• _Task to carry out_
Search the data for the word "Hindex". Reproduce every line where it is found.

┌──

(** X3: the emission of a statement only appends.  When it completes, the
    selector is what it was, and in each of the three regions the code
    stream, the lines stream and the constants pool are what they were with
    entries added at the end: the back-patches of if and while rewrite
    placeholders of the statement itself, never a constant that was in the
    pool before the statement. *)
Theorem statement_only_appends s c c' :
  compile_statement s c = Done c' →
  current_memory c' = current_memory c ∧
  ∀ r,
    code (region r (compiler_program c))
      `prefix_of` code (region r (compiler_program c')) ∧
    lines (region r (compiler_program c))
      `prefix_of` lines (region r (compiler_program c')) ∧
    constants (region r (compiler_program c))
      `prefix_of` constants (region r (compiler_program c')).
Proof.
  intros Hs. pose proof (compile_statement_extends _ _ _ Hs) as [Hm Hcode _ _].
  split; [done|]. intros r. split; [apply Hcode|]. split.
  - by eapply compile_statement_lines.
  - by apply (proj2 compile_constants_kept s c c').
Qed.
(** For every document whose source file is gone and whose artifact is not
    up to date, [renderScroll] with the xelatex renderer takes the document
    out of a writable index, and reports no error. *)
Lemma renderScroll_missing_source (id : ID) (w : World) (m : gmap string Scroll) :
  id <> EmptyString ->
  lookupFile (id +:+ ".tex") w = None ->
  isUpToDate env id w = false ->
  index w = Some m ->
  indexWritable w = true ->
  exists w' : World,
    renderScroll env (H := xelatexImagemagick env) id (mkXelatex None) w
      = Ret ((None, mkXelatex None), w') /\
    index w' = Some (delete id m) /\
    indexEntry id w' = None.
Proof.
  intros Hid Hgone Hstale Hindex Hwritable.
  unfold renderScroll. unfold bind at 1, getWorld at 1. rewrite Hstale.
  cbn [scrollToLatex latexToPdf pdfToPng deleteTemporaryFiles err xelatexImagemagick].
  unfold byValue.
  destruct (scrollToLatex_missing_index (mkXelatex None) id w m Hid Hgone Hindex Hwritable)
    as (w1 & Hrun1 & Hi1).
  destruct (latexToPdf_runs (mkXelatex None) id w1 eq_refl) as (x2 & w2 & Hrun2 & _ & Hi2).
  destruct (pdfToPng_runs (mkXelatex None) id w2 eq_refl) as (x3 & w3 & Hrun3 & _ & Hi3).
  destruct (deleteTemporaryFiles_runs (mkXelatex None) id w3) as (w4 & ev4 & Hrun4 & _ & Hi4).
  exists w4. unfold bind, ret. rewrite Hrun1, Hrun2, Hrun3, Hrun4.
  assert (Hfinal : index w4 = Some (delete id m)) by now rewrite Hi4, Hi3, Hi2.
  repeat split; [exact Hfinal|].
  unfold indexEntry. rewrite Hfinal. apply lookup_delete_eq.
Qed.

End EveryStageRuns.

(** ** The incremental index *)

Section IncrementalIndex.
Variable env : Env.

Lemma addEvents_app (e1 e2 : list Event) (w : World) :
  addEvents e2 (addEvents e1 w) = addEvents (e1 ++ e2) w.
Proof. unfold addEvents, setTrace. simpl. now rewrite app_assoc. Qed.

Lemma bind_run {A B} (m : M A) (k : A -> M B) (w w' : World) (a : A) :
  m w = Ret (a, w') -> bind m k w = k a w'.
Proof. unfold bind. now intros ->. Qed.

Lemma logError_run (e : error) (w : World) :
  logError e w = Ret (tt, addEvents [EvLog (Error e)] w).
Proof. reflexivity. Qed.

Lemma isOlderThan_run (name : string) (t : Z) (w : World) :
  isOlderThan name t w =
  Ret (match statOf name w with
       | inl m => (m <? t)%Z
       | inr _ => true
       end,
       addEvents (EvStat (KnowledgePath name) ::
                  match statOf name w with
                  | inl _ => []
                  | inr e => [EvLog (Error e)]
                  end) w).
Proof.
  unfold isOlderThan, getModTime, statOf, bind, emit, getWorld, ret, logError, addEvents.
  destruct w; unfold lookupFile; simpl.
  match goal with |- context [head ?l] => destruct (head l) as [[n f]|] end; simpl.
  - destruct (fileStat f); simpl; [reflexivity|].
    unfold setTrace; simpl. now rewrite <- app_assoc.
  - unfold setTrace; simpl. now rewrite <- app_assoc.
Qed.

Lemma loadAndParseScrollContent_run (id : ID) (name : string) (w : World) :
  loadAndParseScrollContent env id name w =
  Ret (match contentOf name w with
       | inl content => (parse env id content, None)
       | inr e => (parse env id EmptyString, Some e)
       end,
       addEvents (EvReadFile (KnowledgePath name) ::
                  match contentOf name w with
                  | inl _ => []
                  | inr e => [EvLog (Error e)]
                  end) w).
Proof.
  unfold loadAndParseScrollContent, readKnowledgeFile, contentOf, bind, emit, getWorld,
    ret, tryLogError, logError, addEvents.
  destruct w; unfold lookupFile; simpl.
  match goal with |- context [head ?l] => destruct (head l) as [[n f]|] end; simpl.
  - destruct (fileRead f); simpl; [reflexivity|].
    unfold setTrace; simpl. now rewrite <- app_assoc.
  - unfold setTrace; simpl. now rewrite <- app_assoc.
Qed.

└──

• _Finished task_
  intros Hid Hgone Hstale Hindex Hwritable.
  destruct (scrollToLatex_missing_index (mkXelatex None) id w m Hid Hgone Hindex Hwritable)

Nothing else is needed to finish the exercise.